Menurut Ismaruddin, kedua guru tersebut telah menjalani hukuman sesuai putusan Mahkamah Agung, namun keputusan pemberhentian tidak hormat yang dikeluarkan Pemerintah Provinsi Sulawesi Selatan menjadi pukulan berat bagi mereka dan keluarga.
“Kami memahami keputusan hukum harus dihormati, tetapi sebagai organisasi profesi, PGRI juga memiliki tanggung jawab moral untuk memperjuangkan hak dan martabat guru. Mereka bukan hanya pelaku, tapi juga korban dari sistem yang seharusnya bisa diperbaiki,” ucap Ismaruddin.
Lanjut Ismaruddin, surat bernomor 099/Permhn/PK-LU/2025-2030/2025 itu, kata Ismaruddin, juga ditembuskan ke sejumlah pihak, antara lain Ketua DPR RI, Gubernur Sulawesi Selatan, Bupati Luwu Utara, Ketua DPRD Luwu Utara, serta Pengurus Besar PGRI di Jakarta.
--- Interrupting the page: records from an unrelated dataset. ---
(* ===== verification/Editor.v ===== *)
(** * The editor's world and its primitive effects

    [TextEditor] ([src/text_editor.py]) holds [current_file],
    [is_modified], [current_encoding], the window title and the status
    bar; [ErrorHandler] ([src/error_handler.py]) logs and reports failures;
    [setup_logging] ([src/config/logger_config.py]) sets the log level.
    The handlers of [FileOperations] run against:

    - a file system: a [gmap] from path to bytes and a [gset] of paths
      where opening for writing raises [PermissionError];
    - the Tk widget of [Widget];
    - the dialogs: each [messagebox.ask*] or file dialog is recorded in
      [w_ui] and takes the next scripted answer of [w_answers] (a dialog
      with no scripted answer is dismissed: [None]);
    - the message boxes shown ([w_ui]) and the log ([w_log]).

    Every handler is a [PyM world] computation.  [mark_as_modified] is the
    [<<Modified>>] binding; [run_pending] is the event loop taking the
    queued events.  The section variable [mode] says when the loop takes
    them: [Queued] after the running handler returns (Tk 8.6, whose
    [TkSendVirtualEvent] queues the event), [Immediate] right after the
    widget call that generated them (Tk versions that deliver it with
    [Tk_HandleEvent]). *)

From S2P Require Import Prelude Text Codec Widget SearchWin.

(** ** The state *)

(** The file system: contents, and the paths that refuse writing. *)
Record fsys := {
  fs_files : gmap string bytes;
  fs_readonly : gset string
}.

(** The severities of Python's [logging]. *)
Inductive level := DEBUG | INFO | WARNING | ERROR | CRITICAL.

Definition level_rank (l : level) : nat :=
  match l with DEBUG => 10 | INFO => 20 | WARNING => 30 | ERROR => 40 | CRITICAL => 50 end.

(** The dialogs and message boxes the handlers open, and the pages
    [webbrowser.open] shows. *)
Inductive ui :=
| ShowError (title body : string)
| AskYesNoCancel (title body : string)
| AskYesNo (title body : string)
| AskOpenFilename
| AskSaveAsFilename
| ShowInfo (title body : string)
| OpenBrowser (url : string).

(** The attributes of [TextEditor] the handlers read and write, whether
    [root.mainloop()] still runs, and the search dialog: its attributes
    [search_window] and [case_sensitive] with what [SearchWin] keeps of
    the dialog's widgets. *)
Record editor := {
  current_file : option string;
  is_modified : bool;
  current_encoding : string;
  title : string;
  status : string;
  running : bool;
  search_dialog : search_state
}.

Record world := {
  w_fs : fsys;
  w_widget : widget;
  w_ed : editor;
  w_answers : list pyval;
  w_ui : list ui;
  w_log : list (level * string)
}.

Abbreviation EdM := (PyM world).

(** When the event loop delivers [<<Modified>>]. *)
Inductive delivery := Queued | Immediate.

(** ** Constants of the code *)

(** The level [setup_logging] passes to [logging.basicConfig]. *)
Definition log_threshold : level := INFO.

(** A newline inside a Python string literal. *)
Definition nl : string := String (Ascii.ascii_of_nat 10) EmptyString.

(** The state [TextEditor.__init__] builds. *)
Definition initial_editor : editor :=
  {| current_file := None; is_modified := false; current_encoding := "utf-8";
     title := "Text Editor - Untitled"; status := "Ready | Line: 1, Column: 1";
     running := true; search_dialog := initial_search |}.

(** The path separator "/". *)
Definition slash : Ascii.ascii := Ascii.ascii_of_nat 47.

(** [os.path.basename] on a POSIX path: what follows the last "/". *)
Fixpoint has_slash (s : string) : bool :=
  match s with
  | EmptyString => false
  | String c r => Ascii.eqb c slash || has_slash r
  end.

Fixpoint basename (s : string) : string :=
  match s with
  | EmptyString => EmptyString
  | String c r => if has_slash r then basename r else if Ascii.eqb c slash then r else s
  end.

(** [title.startswith("*")]. *)
Definition starred (t : string) : bool := String.prefix "*" t.

(** [title[1:]]. *)
Definition drop_first (t : string) : string :=
  match t with EmptyString => EmptyString | String _ r => r end.

(** ** Updating the state *)

Definition set_ed (f : editor -> editor) (w : world) : world :=
  {| w_fs := w_fs w; w_widget := w_widget w; w_ed := f (w_ed w);
     w_answers := w_answers w; w_ui := w_ui w; w_log := w_log w |}.

Definition set_widget (f : widget -> widget) (w : world) : world :=
  {| w_fs := w_fs w; w_widget := f (w_widget w); w_ed := w_ed w;
     w_answers := w_answers w; w_ui := w_ui w; w_log := w_log w |}.

Definition set_fs (f : fsys -> fsys) (w : world) : world :=
  {| w_fs := f (w_fs w); w_widget := w_widget w; w_ed := w_ed w;
     w_answers := w_answers w; w_ui := w_ui w; w_log := w_log w |}.

Definition with_file (o : option string) (e : editor) : editor :=
  {| current_file := o; is_modified := is_modified e; current_encoding := current_encoding e;
     title := title e; status := status e; running := running e; search_dialog := search_dialog e |}.

Definition with_modified (b : bool) (e : editor) : editor :=
  {| current_file := current_file e; is_modified := b; current_encoding := current_encoding e;
     title := title e; status := status e; running := running e; search_dialog := search_dialog e |}.

Definition with_encoding (enc : string) (e : editor) : editor :=
  {| current_file := current_file e; is_modified := is_modified e; current_encoding := enc;
     title := title e; status := status e; running := running e; search_dialog := search_dialog e |}.

Definition with_title (t : string) (e : editor) : editor :=
  {| current_file := current_file e; is_modified := is_modified e;
     current_encoding := current_encoding e; title := t; status := status e;
     running := running e; search_dialog := search_dialog e |}.

Definition with_status (t : string) (e : editor) : editor :=
  {| current_file := current_file e; is_modified := is_modified e;
     current_encoding := current_encoding e; title := title e; status := t;
     running := running e; search_dialog := search_dialog e |}.

Definition with_running (b : bool) (e : editor) : editor :=
  {| current_file := current_file e; is_modified := is_modified e;
     current_encoding := current_encoding e; title := title e; status := status e;
     running := b; search_dialog := search_dialog e |}.

Definition with_search (d : search_state) (e : editor) : editor :=
  {| current_file := current_file e; is_modified := is_modified e;
     current_encoding := current_encoding e; title := title e; status := status e;
     running := running e; search_dialog := d |}.

Definition put_file (p : string) (b : bytes) (f : fsys) : fsys :=
  {| fs_files := <[p := b]> (fs_files f); fs_readonly := fs_readonly f |}.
“Kami berharap langkah ini bisa membuka ruang dialog dan pertimbangan lebih luas. Setiap guru yang telah mendedikasikan hidupnya untuk pendidikan seharusnya tetap mendapat penghargaan, bahkan ketika menghadapi masalah hukum,” ujarnya.
Ismaruddin menegaskan, permohonan grasi dan PK tersebut bukan untuk menolak keputusan pengadilan, melainkan untuk mencari keadilan yang lebih berimbang dengan mempertimbangkan sisi kemanusiaan dan pengabdian.
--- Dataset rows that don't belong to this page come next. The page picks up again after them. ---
Lemma open_marks_modified_iff_queued_witness :
  w_text (w_widget (step [LF] Queued CmdOpen (sample_world initial_editor [] [PStr "a.txt"]))) =
    [104; 105; 10]%Z /\
  is_modified (w_ed (step [LF] Queued CmdOpen (sample_world initial_editor [] [PStr "a.txt"]))) = true.
Proof.
  apply (open_marks_modified_iff_queued [LF] Queued _ "a.txt" [104; 105; 10]%Z []);
    [reflexivity|reflexivity|reflexivity|reflexivity|reflexivity|done|right; vm_compute; done].
Defined.

Lemma open_then_exit_prompts_witness :
  w_ui (step [LF] Queued CmdExit (step [LF] Queued CmdOpen (sample_world initial_editor [] [PStr "a.txt"; PNone]))) =
    [AskOpenFilename; AskYesNoCancel "Unsaved Changes" ("Do you want to save changes before " +:+ "exit" +:+ "?")] /\
  running (w_ed (step [LF] Queued CmdExit (step [LF] Queued CmdOpen (sample_world initial_editor [] [PStr "a.txt"; PNone])))) =
    running (w_ed (step [LF] Queued CmdOpen (sample_world initial_editor [] [PStr "a.txt"; PNone]))).
Proof.
  apply (open_then_exit_prompts [LF] (sample_world initial_editor [] [PStr "a.txt"; PNone]) "a.txt" [104; 105; 10]%Z []);
    [reflexivity|reflexivity|reflexivity|reflexivity|reflexivity|done|right; vm_compute; done].
Defined.

Lemma new_marks_modified_iff_queued_witness :
  w_text (w_widget (step [LF] Immediate CmdNew (sample_world initial_editor [111]%Z []))) = [] /\
  current_file (w_ed (step [LF] Immediate CmdNew (sample_world initial_editor [111]%Z []))) = None /\
  is_modified (w_ed (step [LF] Immediate CmdNew (sample_world initial_editor [111]%Z []))) = false.
Proof.
  apply (new_marks_modified_iff_queued [LF] Immediate); [reflexivity|reflexivity|reflexivity|done].
Defined.

Lemma typing_marks_modified_witness :
  w_text (w_widget (step [LF] Immediate (CmdKey 33%Z) (sample_world initial_editor [104; 105]%Z []))) =
    [33; 104; 105]%Z /\
  is_modified (w_ed (step [LF] Immediate (CmdKey 33%Z) (sample_world initial_editor [104; 105]%Z []))) = true /\
  starred (title (w_ed (step [LF] Immediate (CmdKey 33%Z) (sample_world initial_editor [104; 105]%Z [])))) = true.
Proof.
  apply (typing_marks_modified [LF] Immediate); [reflexivity|reflexivity|reflexivity|cbn; lia].
Defined.

Lemma save_then_open_appends_newline_witness :
  fs_files (w_fs (step [LF] Queued CmdOpen (step [LF] Queued CmdSave
    (sample_world (sample_named "utf-8" false) [104; 105; 10]%Z [PStr "a.txt"])))) !! "a.txt" =
    Some [104; 105; 10; 10]%Z /\
  w_text (w_widget (step [LF] Queued CmdOpen (step [LF] Queued CmdSave
    (sample_world (sample_named "utf-8" false) [104; 105; 10]%Z [PStr "a.txt"])))) = [104; 105; 10; 10]%Z.
Proof.
  apply (save_then_open_appends_newline [LF] Queued _ "a.txt" [104; 105; 10]%Z _ []);
    [by left|reflexivity|reflexivity|reflexivity|done|reflexivity|apply not_elem_of_empty
    |apply not_elem_of_empty|reflexivity|unfold CR; set_solver|reflexivity|reflexivity].
Defined.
“Kami tidak menutup mata terhadap hukum. Namun kami percaya, keadilan sejati bukan hanya soal hukuman, tapi juga tentang bagaimana negara memberi kesempatan kepada warganya untuk memperbaiki diri,” tuturnya.
Menurut Ismaruddin, PGRI Luwu Utara juga mendorong upaya peninjauan kembali (PK) terhadap perkara tersebut dengan harapan adanya novum atau bukti baru yang bisa meringankan.
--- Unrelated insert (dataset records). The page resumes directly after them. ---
Lemma absorbed_deletion_keeps_decisions_witness :
  exists t t',
    patient_scenario_tree = Ok t /\
    del_absorbed t [2 # 10; true_cat] true = true /\
    del_training_point t [2 # 10; true_cat] true = Ok t' /\
    decide t' [3 # 10; true_cat] = decide t [3 # 10; true_cat].
Proof.
  do 2 eexists. split; [vm_compute; reflexivity|].
  match goal with
  | |- ?A /\ ?B /\ _ =>
      assert (H1 : A) by (vm_compute; reflexivity);
      assert (H2 : B) by (vm_compute; reflexivity)
  end.
  split; [exact H1|]. split; [exact H2|].
  exact (absorbed_deletion_keeps_decisions _ _ _ _ _ H1 H2).
Defined.

(** ** A rebuild against a fresh construction *)

Lemma decides_alike_decide (a b : Tree) (q : list Q) :
  decides_alike a b -> decide a q = decide b q.
Proof.
  intros (Hh & Hp & Hnode). rewrite !decide_eq, <- Hh, Hp.
  destruct (h a =? 0)%Z eqn:Ez; [reflexivity|].
  destruct (Hnode eq_refl) as (Hfid & Hsp & Hthr & Hl & Hr).
  assert (Hgo : goes_left a q = goes_left b q).
  { unfold goes_left. rewrite <- Hsp, <- Hfid.
    destruct (feature_split a); [reflexivity|].
    rewrite (Hthr eq_refl). reflexivity. }
  rewrite Hgo, Hl, Hr. reflexivity.
Qed.

(** [build_tree] reads the height, the points, the floor and the rebuild
    factor of the node, and nothing else; what it leaves of the other
    attributes is not seen by [decide], unless a categorical split was
    there from before. *)
Lemma build_tree_within_alike (budget : nat) (t1 t2 : Tree) :
  (0 <= h t1)%Z ->
  h t1 = h t2 ->
  points t1 = points t2 ->
  min_split_points t1 = min_split_points t2 ->
  beta t1 = beta t2 ->
  feature_split t1 = None ->
  feature_split t2 = None ->
  match build_tree_within budget t1, build_tree_within budget t2 with
  | Ok a, Ok b => decides_alike a b
  | Raise e1, Raise e2 => e1 = e2
  | _, _ => False
  end.
Proof.
  intros H0 Hh Hp Hm Hb Hs1 Hs2.
  destruct t1 as [h1 fid1 thr1 split1 ps1 msp1 cnt1 beta1 l1 r1].
  destruct t2 as [h2 fid2 thr2 split2 ps2 msp2 cnt2 beta2 l2 r2].
  simpl in *. subst h2 ps2 msp2 beta2 split1 split2.
  destruct (h1 >? 0)%Z eqn:E.
  2:{ assert (h1 = 0%Z)
        by (rewrite Z.gtb_ltb in E; apply Z.ltb_ge in E; lia).
      subst h1. destruct budget; simpl;
        (split; [reflexivity|]); (split; [reflexivity|]);
        simpl; discriminate. }
  destruct budget as [|budget]; simpl; rewrite E; [reflexivity|].
  destruct (get_best_gain ps1 (Some msp1)) as [[r ps]|e]; cbn [bind];
    [|reflexivity].
  destruct (fst r) as [fid|].
  2:{ split; [reflexivity|]. split; [reflexivity|]. simpl. discriminate. }
  simpl.
  destruct (index (types ps) fid) as [ty|e]; cbn [bind]; [|reflexivity].
  destruct (get_best_threshold ps) as [thr|e]; cbn [bind]; [|reflexivity].
  destruct ty; cbn [FeaturesTypes_eqb negb]; simpl;
    match goal with
    | |- context [for_each ?xs ?body ?init] =>
        destruct (for_each xs body init) as [parts|e]; cbn [bind];
          [|reflexivity]
    end;
    match goal with
    | |- context [if ?c then _ else _] => destruct c
    end;
    try (split; [reflexivity|]; split; [reflexivity|]; simpl; discriminate);
    match goal with
    | |- context [Tree_init_with ?b ?f ?l ?t ?hh ?m ?be] =>
        destruct (Tree_init_with b f l t hh m be) as [lc|e]; cbn [bind];
          [|reflexivity]
    end;
    match goal with
    | |- context [Tree_init_with ?b ?f ?l ?t ?hh ?m ?be] =>
        destruct (Tree_init_with b f l t hh m be) as [rc|e]; cbn [bind];
          [|reflexivity]
    end;
    (split; [reflexivity|]); (split; [reflexivity|]); simpl; intros _;
    repeat split; try reflexivity; try discriminate.
Qed.

Lemma rebuild_as_fresh (s t' : Tree) (fs : list (list Q)) (ls : list bool)
      (ts : list FeaturesTypes) :
  (0 < h s)%Z ->
  feature_split s = None ->
  points s = PointSet_init fs ls ts ->
  build_tree (with_counter s 0) = Ok t' ->
  exists fresh,
    Tree_init fs ls ts (h s) (min_split_points s) (beta s) = Ok fresh /\
    forall q, decide t' q = decide fresh q.
Proof.
  intros Hh Hsp Hps H. unfold Tree_init, Tree_init_with.
  assert (E : (h s >? 0)%Z = true) by (apply Z.gtb_lt; exact Hh).
  rewrite E. unfold build_tree in *.
  destruct (with_counter_fields s 0) as [Fh Fp].
  rewrite Fh in H. cbn [h].
  pose proof (build_tree_within_alike (Z.to_nat (h s)) (with_counter s 0)
                (mkTree (h s) None None None (PointSet_init fs ls ts)
                        (min_split_points s) 0 (beta s) None None)) as Ha.
  rewrite H in Ha.
  destruct (build_tree_within (Z.to_nat (h s))
              (mkTree (h s) None None None (PointSet_init fs ls ts)
                      (min_split_points s) 0 (beta s) None None))
    as [fresh|e].
  - exists fresh. split; [reflexivity|]. intro q.
    apply decides_alike_decide. apply Ha.
    + rewrite Fh. lia.
    + exact Fh.
    + rewrite Fp. exact Hps.
    + destruct s; reflexivity.
    + destruct s; reflexivity.
    + destruct s; exact Hsp.
    + reflexivity.
  - exfalso. apply Ha.
    + rewrite Fh. lia.
    + exact Fh.
    + rewrite Fp. exact Hps.
    + destruct s; reflexivity.
    + destruct s; reflexivity.
    + destruct s; exact Hsp.
    + reflexivity.
Qed.

(** X27. When an insertion rebuilds a node of positive height that holds
    no categorical split, the tree it returns decides every query as the
    tree the constructor builds from the points of the node with the
    new point appended, at the same height, floor and rebuild factor. *)
Theorem insertion_rebuild_as_fresh (t t' : Tree) (fs : list Q)
        (label : bool) :
  (0 < h t)%Z ->
  feature_split t = None ->
  rebuild_due (add_local t fs label) = true ->
  add_training_point t fs label = Ok t' ->
  exists fresh,
    Tree_init (features (points t) ++ [fs]) (labels (points t) ++ [label])
              (types (points t)) (h t) (min_split_points t) (beta t)
    = Ok fresh /\
    forall q, decide t' q = decide fresh q.
Proof.
  intros Hh Hsp Hdue H. rewrite add_training_point_eq in H. cbv zeta in H.
  rewrite Hdue in H. bind_inv H.
  destruct (add_local_fields t fs label)
    as (Fh & Fb & _ & _ & _ & _ & _ & Fsp).
  assert (Fm : min_split_points (add_local t fs label) = min_split_points t).
  { unfold add_local. destruct t as [h0 a0 b c d e f g l r]; simpl.
    destruct (h0 >? 0)%Z; reflexivity. }
  assert (Fp : points (add_local t fs label)
               = PointSet_init (features (points t) ++ [fs])
                               (labels (points t) ++ [label])
                               (types (points t))).
  { unfold add_local. destruct t as [h0 a0 b c d e f g l r]; simpl in *.
    assert (E : (h0 >? 0)%Z = true) by (apply Z.gtb_lt; exact Hh).
    rewrite E. reflexivity. }
  destruct (rebuild_as_fresh (add_local t fs label) t' _ _ _
              ltac:(rewrite Fh; exact Hh) ltac:(rewrite Fsp; exact Hsp) Fp H)
    as (fresh & Ef & Hq).
  rewrite Fh, Fm, Fb in Ef. exists fresh. split; assumption.
Qed.

Lemma insertion_rebuild_as_fresh_witness :
  exists t t' fresh,
    scenario_tree = Ok t /\
    (0 < h t)%Z /\
    feature_split t = None /\
    rebuild_due (add_local t [3 # 10; true_cat] true) = true /\
    add_training_point t [3 # 10; true_cat] true = Ok t' /\
    Tree_init (features (points t) ++ [[3 # 10; true_cat]])
              (labels (points t) ++ [true])
              (types (points t)) (h t) (min_split_points t) (beta t)
    = Ok fresh /\
    forall q, decide t' q = decide fresh q.
Proof.
  do 2 eexists.
  match goal with
  | |- exists fresh, scenario_tree = Ok ?t /\ _ =>
      assert (H0 : scenario_tree = Ok t) by (vm_compute; reflexivity)
  end.
  match goal with
  | |- exists fresh, _ /\ ?A /\ ?B /\ ?C /\ ?D /\ _ =>
      assert (H1 : A) by (vm_compute; reflexivity);
      assert (H2 : B) by reflexivity;
      assert (H3 : C) by (vm_compute; reflexivity);
      assert (H4 : D) by (vm_compute; reflexivity)
  end.
  destruct (insertion_rebuild_as_fresh _ _ _ _ H1 H2 H3 H4)
    as (fresh & Ef & Hq).
  exists fresh. auto 10.
Defined.

(** X28. When a deletion rebuilds a node of positive height that holds
    no categorical split, the tree it returns decides every query as the
    tree the constructor builds from the points of the node without the
    first point equal to the given one, at the same height, floor and
    rebuild factor. *)
Theorem deletion_rebuild_as_fresh (t s t' : Tree) (fs : list Q)
        (label : bool) :
  (0 < h t)%Z ->
  feature_split t = None ->
  del_local t fs = Ok s ->
  rebuild_due s = true ->
  del_training_point t fs label = Ok t' ->
  exists idx fresh,
    first_match 0 (features (points t)) fs = Ok idx /\
    Tree_init (without idx (features (points t)))
              (without idx (labels (points t)))
              (types (points t)) (h t) (min_split_points t) (beta t)
    = Ok fresh /\
    forall q, decide t' q = decide fresh q.
Proof.
  intros Hh Hsp Hloc Hdue H. rewrite del_training_point_eq in H.
  rewrite Hloc in H. cbn [bind] in H. rewrite Hdue in H.
  destruct (del_local_fields t s fs Hloc)
    as (Fh & Fb & _ & _ & _ & _ & _ & Fsp).
  unfold del_local in Hloc. bind_inv Hloc. exists a.
  assert (E : (h (with_counter t (counter t + 1)) >? 0)%Z = true)
    by (destruct t; simpl in *; apply Z.gtb_lt; exact Hh).
  rewrite E in Hloc. injection Hloc as Hs.
  assert (Fm : min_split_points s = min_split_points t)
    by (subst s; destruct t; reflexivity).
  assert (Fp : points s
               = PointSet_init (without a (features (points t)))
                               (without a (labels (points t)))
                               (types (points t)))
    by (subst s; destruct t; reflexivity).
  destruct (rebuild_as_fresh s t' _ _ _
              ltac:(rewrite Fh; exact Hh) ltac:(rewrite Fsp; exact Hsp) Fp H)
    as (fresh & Ef & Hq).
  rewrite Fh, Fm, Fb in Ef. exists fresh.
  split; [destruct t; exact Ha|]. split; assumption.
Qed.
“Kami mendukung langkah hukum yang ditempuh dengan mekanisme yang sah. Mudah-mudahan ada bukti atau fakta baru yang dapat dipertimbangkan oleh pengadilan nantinya,” harapnya.
Ismaruddin menyerukan agar seluruh anggota PGRI tetap menjunjung tinggi etika profesi, disiplin, dan integritas dalam menjalankan tugas, sembari berharap Presiden dapat mempertimbangkan permohonan grasi tersebut sebagai bentuk kepedulian terhadap dunia pendidikan.
“Kami percaya Bapak Presiden memahami beratnya beban moral seorang guru. Kami berharap keputusan terbaik bisa diberikan demi keadilan, kemanusiaan, dan penghargaan terhadap jasa para pendidik,” imbuhnya.
Sebelumnya diberitakan Para guru yang tergabung dalam Persatuan Guru Republik Indonesia (PGRI) Kabupaten Luwu Utara, Sulawesi Selatan, berunjuk rasa di halaman kantor DPRD Luwu Utara, Selasa (4/11/2025).
Aksi tersebut sebagai bentuk solidaritas terhadap dua guru SMA Negeri 1 Luwu Utara, Drs. Rasnal dan Drs. Abdul Muis, yang diberhentikan tidak dengan hormat sebagai ASN setelah putusan Mahkamah Agung (MA) terkait dugaan pungutan dana komite sekolah.
Ketua PGRI Luwu Utara, Ismaruddin, menyatakan mereka menuntut keadilan dan perlindungan hukum bagi guru yang dinilai rentan dikriminalisasi atas dasar kebijakan internal sekolah.
“Kasus ini menjadi alarm bagi seluruh tenaga pendidik di Indonesia. Kami meminta pemerintah, baik pusat maupun daerah, segera menyusun regulasi yang memberikan perlindungan hukum bagi guru dalam menjalankan tugas administratif dan kebijakan sekolah,” kata Ismaruddin saat dikonfirmasi, Selasa.
“Guru hari ini berada di posisi yang rentan. Tanpa perlindungan hukum yang jelas, kebijakan sekolah bisa berujung pada kriminalisasi. Kami berharap ada kebijakan nasional yang memastikan guru bekerja tanpa rasa takut,” tambahnya.
Menurut Ismaruddin, PGRI akan membawa persoalan ini hingga tingkat provinsi dan pusat agar mendapat perhatian serius dari Kemendikbudristek.
“Kami akan mengawal kasus ini hingga ke Kemendikbudristek. Kami ingin memastikan suara guru dari daerah juga didengar di Jakarta,” ucapnya.